= Arthur Craig =

American neuroanatomist and neuroscientist (1951–2023)

Arthur Dewitt "Bud" Craig, Jr. (August 31, 1951 – July 15, 2023) was an American neuroanatomist and neuroscientist.

==Career==
Craig attended Michigan State University from which he earned the Bachelor of Science degree in mathematics in June 1973. He completed his doctorate degree at Cornell University, in Ithaca, New York, in neurophysiology, neuroanatomy, and electrical engineering and received a Ph.D. in January 1978. He worked with Daniel N. Tapper, Ph.D. on electrophysiology of somatosensory processing in the spinal cord. The title of his thesis was "Anatomic and Electrophysiologic Studies on the Lateral Cervical Nucleus in Cat and Dog".

==Research==
Following graduate school, Craig spent two years in the department of physiology and biophysics at Washington University School of Medicine in St. Louis, Missouri, as a post-doctoral fellow, and one year in the department of anatomy and neurobiology as research associate.

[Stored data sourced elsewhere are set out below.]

Definition binding_name : Parse (string * Span) :=
  let! (name, span) := identifier in
  let! token := current in
  if bool_decide (name = "mut") && is_identifier (token_kind token) then
    fail (word_diagnostic HMutation name span)
  else if bool_decide (name ∈ reserved_names) then
    fail (diagnostic "K2002" ("`" +:+ name +:+ "` is a reserved built-in name") span)
  else ret (name, span).

(** ** Lookahead for other languages' constructs *)

(** Whether no line break separates two spans. *)
Definition same_line (before after : Span) : bool :=
  match text_get text (span_end before) (span_start after) with
  | Some between => negb (existsb is_break between)
  | None => false
  end.

Definition follows_as_operand (word : Span) (next : Token) : bool :=
  same_line word (token_span next)
  && (starts_operand_only (token_kind next)
      || bool_decide (token_kind next = TLeftBracket) && (span_end word <? span_start (token_span next))).

(** The [)] that closes the [(] the scan starts at. *)
Fixpoint matching_from (rest : list Token) (index : nat) (open : nat) (stop : TokenKind -> bool) : option nat :=
  match rest with
  | [] => None
  | token :: rest =>
      match token_kind token with
      | TLeftParen => matching_from rest (S index) (S open) stop
      | TRightParen =>
          match open with
          | O => None
          | S O => Some index
          | S open => matching_from rest (S index) open stop
          end
      | TEof => None
      | kind => if stop kind then None else matching_from rest (S index) open stop
      end
  end.

Definition matching_paren (open : nat) (stop : TokenKind -> bool) : option nat :=
  matching_from (drop open tokens) open 0 stop.

(** [self.tokens[open]] is in range when its parenthesis is matched. *)
Definition arrow_after_group (open : nat) : option Diagnostic :=
  match matching_paren open (fun kind => bool_decide (kind = TSemicolon)) with
  | None => None
  | Some close =>
      match tokens !! S close, tokens !! open with
      | Some arrow, Some group =>
          if bool_decide (token_kind arrow = TFatArrow)
          then Some (arrow_function (span_join (token_span group) (token_span arrow)))
          else None
      | _, _ => None
      end
  end.

Definition word_habit (word : string) (span : Span) : Parse (option Diagnostic) :=
  match of_word word with
  | None => ret None
  | Some habit =>
      let! next := current in
      let! p := parser in
      let foreign :=
        follows_as_operand span next
        || bool_decide (token_kind next = TLeftParen) && is_some (arrow_after_group (cursor p)) in
      ret (if foreign then Some (word_diagnostic habit word span) else None)
  end.

Definition statement_habit : Parse (option Diagnostic) :=
  let! word := current in
  let! p := parser in
  match token_kind word with
  | TIdentifier name =>
      match of_word name, kind_at tokens (S (cursor p)) with
      | Some habit, Some kind =>
          let foreign :=
            match kind with
            | TLeftBrace | TColon => true
            | TLeftParen =>
                match matching_paren (S (cursor p))
                        (fun kind => match kind with TLeftBrace | TRightBrace => true | _ => false end) with
                | Some close => bool_decide (kind_at tokens (S close) = Some TLeftBrace)
                | None => false
                end
            | _ => false
            end in
          ret (if foreign then Some (word_diagnostic habit name (token_span word)) else None)
      | _, _ => ret None
      end
  | _ => ret None
  end.

Definition assignment_after (target : Span) : Parse (option Diagnostic) :=
  let! token := current in
  ret (if bool_decide (token_kind token = TEqual)
       then Some (habit_diagnostic HMutation "assignment is not Krit syntax" (span_join target (token_span token)))
       else None).

(** The compound operator that ends at [unexpected], which was just read. *)
Definition mutation_operator (unexpected : Token) : Parse (option Diagnostic) :=
  let! p := parser in
  let! index :=
    match token_kind unexpected with
    | TEof => ret (cursor p)
    | _ => match cursor p with O => panic | S n => ret n end
    end in
  match index with
  | O => ret None
  | S before_index =>
      match tokens !! before_index with
      | None => panic
      | Some before =>
          let touching (first second : Token) (operator : string) :=
            ret (if span_end (token_span first) =? span_start (token_span second)
                 then Some (habit_diagnostic HMutation ("`" +:+ operator +:+ "` is not Krit syntax")
                              (span_join (token_span first) (token_span second)))
                 else None) in
          match token_kind before, token_kind unexpected with
          | TPlus, TEqual => touching before unexpected "+="
          | TMinus, TEqual => touching before unexpected "-="
          | TStar, TEqual => touching before unexpected "*="
          | TSlash, TEqual => touching before unexpected "/="
          | TPercent, TEqual => touching before unexpected "%="
          | TPlus, TPlus => touching before unexpected "++"
          | TMinus, _ =>
              match before_index with
              | O => ret None
              | S first_index =>
                  match tokens !! first_index with
                  | None => panic
                  | Some first =>
                      if bool_decide (token_kind first = TMinus) then touching first before "--" else ret None
                  end
              end
          | _, _ => ret None
          end
      end
  end.

Definition else_return (else_span : Span) : Parse (option Diagnostic) :=
  let! brace := check TLeftBrace in
  let! p := parser in
  let word := (cursor p + if brace then 1 else 0)%nat in
  ret (match tokens !! word, tokens !! S word with
       | Some word, Some next =>
           if bool_decide (token_kind word = TIdentifier "return") && follows_as_operand (token_span word) next
           then Some (habit_diagnostic HElseReturn "`return` in an `else` block is not Krit syntax"
                        (span_join else_span (token_span word)))
           else None
       | _, _ => None
       end).

Definition from_name (name : string) : option ContractRecord :=
  if bool_decide (name = "HttpRequest") then Some HttpRequest
  else if bool_decide (name = "HttpResponse") then Some HttpResponse
  else if bool_decide (name = "HttpHeader") then Some HttpHeader
  else if bool_decide (name = "LogField") then Some LogField
  else None.

Definition restricted_construction (contract : ContractRecord) (name : Span) : Parse (option Diagnostic) :=
  let! p := parser in
  match kind_at tokens (cursor p + 1), kind_at tokens (cursor p + 2) with
  | Some field, Some after =>
      if is_identifier field && match after with TColon | TComma => true | _ => false end then
        let! token := current in
        ret (Some (with_note
          (diagnostic "K1001"
             ("`" +:+ contract_name contract
              +:+ " { ... }` cannot be written directly as an `if` condition or a `match` subject")
             (span_join name (token_span token)))
          ("wrap the construction in parentheses: `(" +:+ contract_name contract +:+ " { ... })`")))
      else ret None
  | _, _ => ret None
  end.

In 1981 he moved to Germany to become "Wissenschaftlicher Assistent" (research associate) in the department of physiology at the University of Kiel and then in 1983 Akademischer Rat auf Zeit (research assistant professor) at the University of Würzburg in the department of physiology. In 1986 Craig joined Barrow Neurological Institute (BNI) to direct the Atkinson Pain Research Laboratory

==Recognition==
Craig was a recipient of the National Merit Scholarship Award (1968–1973). He was awarded with Doctor of Medicine (MD), honoris causa, from Linköping University in 2001. He received the Kenneth Craik Award in Experimental Psychology from the University of Cambridge in 2002. In 2011, Craig received the Frederic W. L. Kerr Award from the American Pain Society and was elected to be a foreign member of Royal Society of Sciences and Letters in Gothenburg.

Craig held appointments as research professor in the department of cell biology and anatomy at the University of Arizona College of Medicine and in the department of psychology at Arizona State University.